> [Exercise brief]
Reproduce the material that follows, please, but only from its first line to the line containing "Inductive RegisterValueType := HEX", inclusive.

----------------

(** * rackmon2: register data model and Modbus command codec

    A shallow embedding of [regmap.hpp] (Register, RegisterStore) and of
    [modbus_cmds.cpp] (the four Modbus request/response pairs), with the
    properties of the written specification stated over it.

    Conventions.  Fixed-width integers are [Z] with the wrap-around written
    out ([uint8], [uint16], [uint32], [int32], [size_t]).  Bytes of a frame
    are [Byte.byte].  A [std::vector] is a [list]; indexing out of range,
    which C++ leaves undefined, is [None].  Exceptions are the left summand
    of a state-and-error monad, so the object a method threw on can still be
    inspected. *)

From Stdlib Require Import ZArith String Lia.
From Stdlib.Strings Require Import Byte.
From stdpp Require Import base list.

Open Scope Z_scope.

(** ** Fixed-width integers *)

Definition uint8 (z : Z) : Z := z mod 2 ^ 8.
Definition uint16 (z : Z) : Z := z mod 2 ^ 16.
Definition uint32 (z : Z) : Z := z mod 2 ^ 32.
Definition size_t (z : Z) : Z := z mod 2 ^ 64.
Definition int32 (z : Z) : Z := (z + 2 ^ 31) mod 2 ^ 32 - 2 ^ 31.

(** [v[i]] for a signed index: out of range is undefined in C++, [None] here. *)
Definition vec_at {A} (v : list A) (i : Z) : option A :=
  if i <? 0 then None else v !! Z.to_nat i.

(** ** regmap.hpp *)

Inductive RegisterValueType := HEX | STRING | INTEGER | FLOAT | FLAGS.
(* ===================================================================== *)
(** * CategoryController: slugs *)
(* ===================================================================== *)

Module CategoryFacts.
Import JS CategoryController.

Lemma slug_char_not_dash c : is_slug_char c = true -> Ascii.eqb c dash = false.
Proof. destruct c as [[] [] [] [] [] [] [] []]; vm_compute; congruence. Qed.

Lemma slug_char_not_upper c : is_slug_char c || Ascii.eqb c dash = true -> is_upper c = false.
Proof. destruct c as [[] [] [] [] [] [] [] []]; vm_compute; congruence. Qed.

Lemma dash_runs_chars b s : all_chars (fun c => is_slug_char c || Ascii.eqb c dash) (dash_runs b s) = true.
Proof.
  revert b. induction s as [|c r IH]; intros b; [reflexivity|].
  cbn [dash_runs]. destruct (is_slug_char c) eqn:Hc.
  - cbn [all_chars]. rewrite Hc. cbn. apply IH.
  - destruct b; [apply IH|]. cbn [all_chars]. rewrite IH. reflexivity.
Qed.

Lemma dash_runs_isolated b s : Spec.isolated_dashes b (dash_runs b s) = true.
Proof.
  revert b. induction s as [|c r IH]; intros b; [reflexivity|].
  cbn [dash_runs]. destruct (is_slug_char c) eqn:Hc.
  - cbn [Spec.isolated_dashes]. rewrite (slug_char_not_dash c Hc). apply IH.
  - destruct b; [apply IH|]. cbn [Spec.isolated_dashes].
    change (Ascii.eqb dash dash) with true. cbn. apply IH.
Qed.

Lemma drop_last_dash_chars p s : all_chars p s = true -> all_chars p (drop_last_dash s) = true.
Proof.
  induction s as [|c r IH]; [reflexivity|].
  cbn [all_chars]. intros H. apply andb_prop in H as [Hc Hr].
  destruct r as [|c' r'].
  - cbn. destruct (Ascii.eqb c dash); [reflexivity|]. cbn. now rewrite Hc.
  - change (drop_last_dash (String c (String c' r'))) with (String c (drop_last_dash (String c' r'))).
    cbn [all_chars]. rewrite Hc. exact (IH Hr).
Qed.
(** * The grid manager of EIC0013-AEDA-Proj1 (src/gridmanager.cpp)

    A shallow embedding of [GridManager]: the registry of users and
    machines ([AddUser], [AddMachine], [RemoveUser], [RemoveMachine],
    [GetUser], [GetMachine]), the job scheduler ([AddJob], [AddJobByUser]),
    the snapshot codec ([Save], [Load]) and the generic query
    ([ApplyPredicate]), removal by pointer, the destructor and the tick
    ([Update]), followed by the properties of the specification that
    concern them and by further properties of the code.

    Conventions of the embedding.
    - [uint] (utils.h is missing) is the unsigned 32-bit integer in which
      the snapshot format stores the counters.  Its values are integers of
      [Z]; the wrap-around of [_lastUserId++] is written out with [wrap32].
    - A C++ pointer is an address of type [ptr]; [option ptr] is a pointer
      that may be [NULL] ([None]).  Users and machines live in two object
      heaps of the process; a dereference of an address that is not live is
      undefined behaviour and makes the computation fail ([None]).
    - [std::map<uint,T*>] is a [gmap Z ptr]; its iteration order (ascending
      key) is [map_items].
    - The static members [_lastUserId] and [_lastMachineId] belong to the
      process, not to a manager: they are fields of [Process].
    - The classes [User], [Machine], [Job] and [ByteBuffer] are declared in
      headers that are not part of the sources at hand.  Their member
      functions are the fields of the class [Collaborators]; every call the
      manager makes into [User::CanCreateJob], [User::CreatedJob] and
      [Machine::AddJob] is recorded in the [calls] log of the process, so
      that "is offered", "is never invoked" and "before" can be stated. *)

From Stdlib Require Import ZArith Lia.
From stdpp Require Import base option list gmap sorting.
Local Open Scope Z_scope.
(** At wind speed 0 no component of the documented scenario can fail under
    the stand-in distribution function. *)
Lemma probability_of_failure_extremes_witness :
  ComputeProbabilityFailureLogNorm loglogistic_cdf 0
    100 10 100 10 100 10 100 10 100 10 100 10 100 10 100 10 = 0.
Proof.
  apply (proj2 (proj1 (probability_of_failure_extremes loglogistic_cdf
                         loglogistic_cdf_range
                         0 100 10 100 10 100 10 100 10 100 10 100 10 100 10 100 10
                         valid_identical_components))).
  unfold component_cdfs. cbn [map fst snd].
  repeat (apply Forall_cons; [apply loglogistic_cdf_below_loc; lra |]).
  apply Forall_nil.
Defined.

(** ** The order of the components *)

Lemma independence_term_permutation (F1 F2 : list R) :
  Permutation F1 F2 -> independence_term F1 = independence_term F2.
Proof.
  unfold independence_term. intros H. f_equal.
  induction H as [| x l1 l2 _ IH | x y l | l1 l2 l3 _ IH1 _ IH2]; cbn [map fold_right].
  - reflexivity.
  - rewrite IH. reflexivity.
  - ring.
  - rewrite IH1. exact IH2.
Qed.

Lemma max_term_permutation (F1 F2 : list R) :
  Permutation F1 F2 -> max_term F1 = max_term F2.
Proof.
  intros H. destruct F1 as [| x xs].
  - apply Permutation_nil in H. subst. reflexivity.
  - destruct F2 as [| y ys]; [apply Permutation_sym, Permutation_nil in H; discriminate |].
    apply (is_max_unique _ _ (y :: ys)); [| apply max_term_is_max].
    destruct (max_term_is_max x xs) as [Hin Hall]. split.
    + apply (Permutation_in _ H), Hin.
    + apply (Permutation_Forall H), Hall.
Qed.

(** X13.  The probability of failure does not depend on the order in
    which the eight components are passed. *)
Theorem probability_of_failure_order_independent
  (lognorm_cdf : R -> R -> R -> R) (wspeed : R)
  (m1 s1 m2 s2 m3 s3 m4 s4 m5 s5 m6 s6 m7 s7 m8 s8 : R)
  (n1 t1 n2 t2 n3 t3 n4 t4 n5 t5 n6 t6 n7 t7 n8 t8 : R) :
  Permutation
    [(m1, s1); (m2, s2); (m3, s3); (m4, s4); (m5, s5); (m6, s6); (m7, s7); (m8, s8)]
    [(n1, t1); (n2, t2); (n3, t3); (n4, t4); (n5, t5); (n6, t6); (n7, t7); (n8, t8)] ->
  ComputeProbabilityFailureLogNorm lognorm_cdf wspeed
    m1 s1 m2 s2 m3 s3 m4 s4 m5 s5 m6 s6 m7 s7 m8 s8
  = ComputeProbabilityFailureLogNorm lognorm_cdf wspeed
      n1 t1 n2 t2 n3 t3 n4 t4 n5 t5 n6 t6 n7 t7 n8 t8.
Proof.
  intros Hperm. rewrite !ComputeProbabilityFailureLogNorm_blended.
  unfold blended.
  assert (HF : Permutation
                 (component_cdfs lognorm_cdf wspeed
                    [(m1, s1); (m2, s2); (m3, s3); (m4, s4); (m5, s5); (m6, s6); (m7, s7);
                     (m8, s8)])
                 (component_cdfs lognorm_cdf wspeed
                    [(n1, t1); (n2, t2); (n3, t3); (n4, t4); (n5, t5); (n6, t6); (n7, t7);
                     (n8, t8)]))
    by (unfold component_cdfs; apply Permutation_map, Hperm).
  rewrite (independence_term_permutation _ _ HF), (max_term_permutation _ _ HF).
  reflexivity.
Qed.

(** Anchor and guy wire exchanged. *)
Lemma probability_of_failure_order_independent_witness :
  ComputeProbabilityFailureLogNorm loglogistic_cdf 100
    120 10 90 20 100 10 100 10 100 10 100 10 100 10 100 10
  = ComputeProbabilityFailureLogNorm loglogistic_cdf 100
      90 20 120 10 100 10 100 10 100 10 100 10 100 10 100 10.
Proof.
  apply probability_of_failure_order_independent. apply perm_swap.
Defined.

(** ** The sweep of a structure, end to end *)

(** The adjusted design life of the STEEL dispatch is the design life of
    the theme times the adjustment. *)
Lemma DLife_STEEL_adjusted (constants : nat -> string -> R) (AGE_YEARS : R)
  (f : factors) (entry : string) :
  triple_adjusted (DLife_STEEL constants AGE_YEARS f entry)
  = constants 2%nat entry * triple_adjustment (DLife_STEEL constants AGE_YEARS f entry).
Proof.
  unfold DLife_STEEL.
  repeat match goal with
         | |- context [if ?b then _ else _] => destruct b
         end; reflexivity.
Qed.

(** Without any reduction the adjustment is 1, for every theme. *)
Lemma no_reduction_adjustment (constants : nat -> string -> R) (AGE_YEARS : R)
  (entry : string) :
  triple_adjustment (DLife_STEEL constants AGE_YEARS no_reduction entry) = 1.
Proof.
  rewrite DLife_STEEL_adjustment_one_root by (cbn; lra).
  replace (sum_of_squares (theme_factors no_reduction entry)
           + outage_density_red_factor no_reduction ^ 2) with 0.
  - rewrite sqrt_0. lra.
  - unfold theme_factors.
    repeat match goal with
           | |- context [if ?b then _ else _] => destruct b
           end; cbn; ring.
Qed.

(** A STEEL structure on neutral ground, without reduction, under the
    sample constants: the adjusted design life is 50 for every theme. *)
Lemma neutral_design_life_nonzero :
  Forall (fun fam =>
            design_life_adjusted
              (material_dependent_calculations 2020 sample_constants
                 (asset_neutral "STEEL" 0 0) no_reduction (theme fam)) <> 0)
    families.
Proof.
  apply Forall_forall. intros fam _.
  unfold material_dependent_calculations. cbn [MATERIAL_FLAG asset_neutral].
  change (String.eqb "STEEL" "STEEL") with true. cbv iota.
  unfold derived_of. cbn [design_life_adjusted].
  rewrite DLife_STEEL_adjusted, no_reduction_adjustment.
  unfold sample_constants. lra.
Qed.

Section SoundStructure.

Variable lognorm_cdf : R -> R -> R -> R.
Hypothesis cdf_range :
  forall x s loc : R, 0 < s -> 0 <= lognorm_cdf x s loc <= 1.
Hypothesis cdf_monotone :
  forall s loc x1 x2 : R, 0 < s -> x1 <= x2 -> lognorm_cdf x1 s loc <= lognorm_cdf x2 s loc.

Variable now_year : R.
Variable constants : nat -> string -> R.
Variables mu_steel mu_wood : R.
Hypothesis mu_steel_pos : 0 < mu_steel.
Hypothesis mu_wood_pos : 0 < mu_wood.

(** X14.  For a structure whose condition codes are all missing or below
    7 and whose adjusted design life is zero for no theme, with positive
    nominal strengths, the fragility curve has 121 steps, every probability
    on it lies between 0 and 1, and the probabilities do not decrease along
    the wind speeds.  (At a zero adjusted design life the cov of the source
    is an infinity or NaN, which the quotient of [R] does not show.) *)
Theorem fragility_curve_of_sound_structure (a : asset) (f : factors) :
  Forall (fun fam => code_below_7 (CD a (theme_of a (theme fam)))) families ->
  Forall (fun fam =>
            design_life_adjusted
              (material_dependent_calculations now_year constants a f (theme fam)) <> 0)
    families ->
  let curve :=
    fragility_curve lognorm_cdf
      (structure_capacity now_year constants mu_steel mu_wood a f) in
  List.length curve = 121%nat
  /\ (forall (i : nat) (p : R), In (i, p) curve -> 0 <= p <= 1)
  /\ (forall (i j : nat) (p q : R),
         In (i, p) curve -> In (j, q) curve -> (i <= j)%nat -> p <= q).
Proof.
  intros Hcodes _. cbv zeta.
  apply (valid_components_iff_codes now_year constants mu_steel mu_wood
           mu_steel_pos mu_wood_pos a f) in Hcodes.
  set (c := structure_capacity now_year constants mu_steel mu_wood a f) in *.
  split; [| split].
  - unfold fragility_curve. rewrite length_map, length_seq. reflexivity.
  - intros i p Hin. apply fragility_curve_steps in Hin. destruct Hin as [_ ->].
    rewrite p_fail_blended.
    apply blended_bounds, (component_cdfs_range lognorm_cdf cdf_range), Hcodes.
  - intros i j p q Hi Hj Hij.
    apply fragility_curve_steps in Hi, Hj. destruct Hi as [_ ->], Hj as [_ ->].
    apply (fragility_curve_nondecreasing lognorm_cdf cdf_range cdf_monotone);
      assumption.
Qed.

End SoundStructure.

Lemma fragility_curve_of_sound_structure_witness :
  let curve :=
    fragility_curve loglogistic_cdf
      (structure_capacity 2020 sample_constants 100 80 (asset_neutral "STEEL" 0 0)
         no_reduction) in
  List.length curve = 121%nat
  /\ (forall (i : nat) (p : R), In (i, p) curve -> 0 <= p <= 1)
  /\ (forall (i j : nat) (p q : R),
         In (i, p) curve -> In (j, q) curve -> (i <= j)%nat -> p <= q).
Proof.
  assert (H100 : 0 < 100) by lra.
  assert (H80 : 0 < 80) by lra.
  exact (fragility_curve_of_sound_structure loglogistic_cdf loglogistic_cdf_range
           loglogistic_cdf_monotone 2020 sample_constants 100 80 H100 H80
           (asset_neutral "STEEL" 0 0) no_reduction (neutral_codes_below_7 "STEEL" 0 0)
           neutral_design_life_nonzero).
Defined.

(** ** The labels of the sweep columns *)

Lemma string_length_append (s t : string) :
  String.length (s ++ t) = (String.length s + String.length t)%nat.
Proof. induction s as [| c s IH]; cbn; [reflexivity | rewrite IH; reflexivity]. Qed.

Lemma string_append_cancel_r (s1 s2 t : string) :
  (s1 ++ t = s2 ++ t)%string -> s1 = s2.
Proof.
  revert s2. induction s1 as [| c s1 IH]; intros [| d s2] H; cbn in H.
  - reflexivity.
  - apply (f_equal String.length) in H. cbn in H. rewrite string_length_append in H. lia.
  - apply (f_equal String.length) in H. cbn in H. rewrite string_length_append in H. lia.
  - injection H as -> H. f_equal. apply IH, H.
Qed.

Lemma str_injective (i j : nat) : str i = str j -> i = j.
Proof.
  unfold str. intros H. apply DecimalNat.Unsigned.to_uint_inj.
  apply (f_equal DecimalString.NilEmpty.uint_of_string) in H.
  rewrite !DecimalString.NilEmpty.usu in H. injection H as H. exact H.
Qed.

Lemma col_label_injective (i j : nat) : col_label i = col_label j -> i = j.
Proof.
  unfold col_label. cbn [append]. intros H. injection H as H.
  apply str_injective, (string_append_cancel_r _ _ "_mph"), H.
Qed.

(** X15.  Two sweep steps get the same column label only if they are the
    same step: the 121 labels of the sweep are pairwise distinct, from
    [_0_mph] to [_120_mph]. *)
Theorem sweep_column_labels :
  (forall i j : nat, col_label i = col_label j <-> i = j)
  /\ NoDup (map col_label (seq 0 121))
  /\ col_label 0 = "_0_mph"
  /\ col_label 120 = "_120_mph".
Proof.
  split; [| split; [| split; reflexivity]].
  - intros i j. split; [apply col_label_injective | intros ->; reflexivity].
  - apply Finite.Injective_map_NoDup; [| apply seq_NoDup].
    intros i j. apply col_label_injective.
Qed.

(** ** The cov expression on floats, again *)

Module Float64Sign.

Import PrimFloat SpecFloat FloatOps FloatAxioms.

Lemma square_of_opposite (x : float) : (- x * - x = x * x)%float.
Proof.
  apply Prim2SF_inj. rewrite !mul_spec, opp_spec.
  destruct (Prim2SF x) as [s | s | | s m e]; cbn [SFopp]; unfold SF64mul, SFmul;
    try reflexivity; destruct s; reflexivity.
Qed.

(** X16.  On binary64 floats the cov expression of the design-life
    functions returns the very same float for an adjusted design life and
    for its opposite: the sign of the adjusted design life is lost in the
    square. *)
Theorem cov_formula_ignores_sign (cov_0 cov_D AGE_YEARS design_life_adjusted : float) :
  Float64.cov_formula cov_0 cov_D AGE_YEARS (- design_life_adjusted)%float
  = Float64.cov_formula cov_0 cov_D AGE_YEARS design_life_adjusted.
Proof.
  unfold Float64.cov_formula. rewrite square_of_opposite. reflexivity.
Qed.

End Float64Sign.

(** ** The probability of failure outside the domain of the shape *)

Module Float64SweepFacts.

Import PrimFloat SpecFloat FloatOps FloatAxioms.
Local Open Scope float_scope.

Lemma sub_nan_r (x : float) : x - nan = nan.
Proof.
  apply Prim2SF_inj. rewrite sub_spec. change (Prim2SF nan) with S754_nan.
  destruct (Prim2SF x); reflexivity.
Qed.

Lemma mul_nan_l (y : float) : nan * y = nan.
Proof.
  apply Prim2SF_inj. rewrite mul_spec. change (Prim2SF nan) with S754_nan.
  reflexivity.
Qed.

Lemma mul_nan_r (x : float) : x * nan = nan.
Proof.
  apply Prim2SF_inj. rewrite mul_spec. change (Prim2SF nan) with S754_nan.
  destruct (Prim2SF x); reflexivity.
Qed.

Lemma add_nan_l (y : float) : nan + y = nan.
Proof.
  apply Prim2SF_inj. rewrite add_spec. change (Prim2SF nan) with S754_nan.
  reflexivity.
Qed.

Lemma div_nan_l (y : float) : nan / y = nan.
Proof.
  apply Prim2SF_inj. rewrite div_spec. change (Prim2SF nan) with S754_nan.
  reflexivity.
Qed.

(** A NaN anywhere in a running product makes the product NaN. *)
Lemma fold_left_mul_nan (l : list float) :
  forall a, a = nan \/ In nan l -> fold_left mul l a = nan.
Proof.
  induction l as [| x xs IH]; intros a [Ha | Hin]; cbn [fold_left].
  - exact Ha.
  - destruct Hin.
  - apply IH. left. rewrite Ha. apply mul_nan_l.
  - destruct Hin as [-> | Hin].
    + apply IH. left. apply mul_nan_r.
    + apply IH. right. exact Hin.
Qed.

Lemma lognorm_cdf_outside_domain (cdf_on_domain : float -> float -> float -> float)
  (x s loc : float) :
  (0 <? s) = false -> Float64Sweep.lognorm_cdf cdf_on_domain x s loc = nan.
Proof. intros H. unfold Float64Sweep.lognorm_cdf. rewrite H. reflexivity. Qed.
(** [os.path.join(a, b)] *)
Definition join (a b : pystr) : pystr :=
  if startswith b [sep] then b
  else match a with
       | [] => b
       | _ => if is_sep (List.last a 0%N) then a ++ b else a ++ sep :: b
       end.

End OsPath.

(** [os.path.exists(p)] *)
Definition path_exists (p : pystr) : M bool :=
  gets (fun w => bool_decide (p ∈ files w)).

(** [os.remove(p)]; the only exceptions it raises are [OSError]s. *)
Definition os_remove (fails : bool) (p : pystr) : M unit :=
  emit (EvRemove p);;
  if fails then raise OSError
  else modify (fun w => with_files (files w ∖ {[p]}) w).

(** ** [take_playwright_screenshot] (utils/playwright_utils.py) *)

(** What a call on a page does. *)
Inductive outcome : Type :=
| Done
| Raises (e : exn)      (* [Raises PlaywrightTimeoutError] is a time-out *)
| PageCloses.           (* the page is gone (crash, closed by the site): the
                           call raises a Playwright error and the page is closed *)

(** The answers of the browser during one capture. *)
Record capture_env : Type := {
  new_page : option exn;        (* [Some e]: context.new_page() raises e *)
  goto : outcome;
  click : outcome;
  wait_for_timeout : outcome;
  evaluate : outcome;           (* includes reading the two dimensions *)
  screenshot : outcome;         (* page.screenshot(path=output_path, ...) *)
  error_screenshot : outcome    (* page.screenshot(path=error_screenshot_path, ...) *)
}.

(** [page.is_closed()] *)
Definition is_closed (h : nat) : M bool :=
  gets (fun w => bool_decide (pages w !! h = Some true)).
(** * Slack channel service: a shallow embedding of pkg/slack/service.go

    The Go service talks to the Slack Web API through a client handle
    ([s.api]).  The remote platform is modelled as an abstract world [W]
    together with a [Client] record holding one transition function per
    API method used by the service.  Every service method is a
    computation in a small monad that threads the world and records, in
    call order, every API call it makes together with the reply it got.

    Go's [error] values are only ever observed through [err.Error()], so
    an error is modelled by its message.  Logging ([s.log]) has no effect
    on results or on remote calls and is left out. *)

From Stdlib Require Import Ascii String List Bool ZArith Lia.
Import ListNotations.
Open Scope string_scope.
Open Scope list_scope.

(** ** Data model *)

Definition error : Type := string.

(** A Go pair [(value, err)] in which exactly one side is meaningful. *)
Inductive result (A : Type) : Type :=
| Ok (a : A)
| Err (err : error).
Arguments Ok {A} a.
Arguments Err {A} err.

(** [slack.Channel], restricted to the fields the service reads.
    [Topic_Value] is [Topic.Value] and [Purpose_Value] is [Purpose.Value]. *)
Record Channel : Type := mkChannel {
  ID : string;
  Name : string;
  Topic_Value : string;
  Purpose_Value : string;
  IsPrivate : bool;
  Members : list string
}.
(** A disk that fills up during the write: the call throws after it has
    truncated the file and written the first character. *)
Definition filling_up : Env :=
  mkEnv (clock_toISOString Sample.env) (date_parse Sample.env) (toLocaleString Sample.env)
        (api_getChannels Sample.env) (api_getPostsForChannel Sample.env)
        (api_getUserProfile Sample.env) (api_createPost Sample.env)
        (llm_messages_create Sample.env) (regexp_topic_capture Sample.env)
        (fs_dir_exists Sample.env) (fs_mkdirSync Sample.env)
        (fun _ => Throw "ENOSPC: no space left on device")
        (fun _ _ => Unparsable "{")
        (cron_validate Sample.env) (cron_schedule Sample.env) (cron_task_stop Sample.env).

End Cases.

(* ===================================================================== *)
(** * Properties *)
(* ===================================================================== *)

(** ** The monad *)

Lemma never_throws_ret {A} (a : A) : never_throws (ret a).
Proof. intros w; reflexivity. Qed.

Lemma never_throws_get {A} (f : World -> A) : never_throws (get f).
Proof. intros w; reflexivity. Qed.

Lemma never_throws_modify (f : World -> World) : never_throws (modify f).
Proof. intros w; reflexivity. Qed.

Lemma never_throws_console_error (line : string) : never_throws (console_error line).
Proof. intros w; reflexivity. Qed.

Lemma never_throws_bind {A B} (m : M A) (k : A -> M B) :
  never_throws m -> (forall a, never_throws (k a)) -> never_throws (bind m k).
Proof.
  intros Hm Hk w. unfold bind. specialize (Hm w).
  destruct (m w) as [[a|e] w']; simpl in *; [apply Hk | discriminate].
Qed.

(** A [try] whose handler cannot throw cannot throw. *)
Lemma never_throws_try_catch {A} (body : M A) (handler : string -> M A) :
  (forall e, never_throws (handler e)) -> never_throws (try_catch body handler).
Proof.
  intros Hh w. unfold try_catch.
  destruct (body w) as [[a|e] w']; simpl; [reflexivity | apply Hh].
Qed.

Lemma never_throws_try_finally {A} (body : M A) (fin : World -> World) :
  never_throws body -> never_throws (try_finally body fin).
Proof.
  intros Hb w. unfold try_finally. specialize (Hb w).
  destruct (body w) as [r w']; exact Hb.
Qed.

Lemma never_throws_for_of {A} (l : list A) (body : A -> M unit) :
  (forall x, never_throws (body x)) -> never_throws (for_of l body).
Proof.
  intros Hb. induction l as [|x l IH]; simpl.
  - apply never_throws_ret.
  - apply never_throws_bind; [apply Hb | intros _; exact IH].
Qed.

Lemma normal_unit (c : Completion unit) : is_normal c = true -> c = Normal tt.
Proof. destruct c as [[]|e]; simpl; [reflexivity | discriminate]. Qed.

----------------

> [Exercise output]
(** * rackmon2: register data model and Modbus command codec

    A shallow embedding of [regmap.hpp] (Register, RegisterStore) and of
    [modbus_cmds.cpp] (the four Modbus request/response pairs), with the
    properties of the written specification stated over it.

    Conventions.  Fixed-width integers are [Z] with the wrap-around written
    out ([uint8], [uint16], [uint32], [int32], [size_t]).  Bytes of a frame
    are [Byte.byte].  A [std::vector] is a [list]; indexing out of range,
    which C++ leaves undefined, is [None].  Exceptions are the left summand
    of a state-and-error monad, so the object a method threw on can still be
    inspected. *)

From Stdlib Require Import ZArith String Lia.
From Stdlib.Strings Require Import Byte.
From stdpp Require Import base list.

Open Scope Z_scope.

(** ** Fixed-width integers *)

Definition uint8 (z : Z) : Z := z mod 2 ^ 8.
Definition uint16 (z : Z) : Z := z mod 2 ^ 16.
Definition uint32 (z : Z) : Z := z mod 2 ^ 32.
Definition size_t (z : Z) : Z := z mod 2 ^ 64.
Definition int32 (z : Z) : Z := (z + 2 ^ 31) mod 2 ^ 32 - 2 ^ 31.

(** [v[i]] for a signed index: out of range is undefined in C++, [None] here. *)
Definition vec_at {A} (v : list A) (i : Z) : option A :=
  if i <? 0 then None else v !! Z.to_nat i.

(** ** regmap.hpp *)

Inductive RegisterValueType := HEX | STRING | INTEGER | FLOAT | FLAGS.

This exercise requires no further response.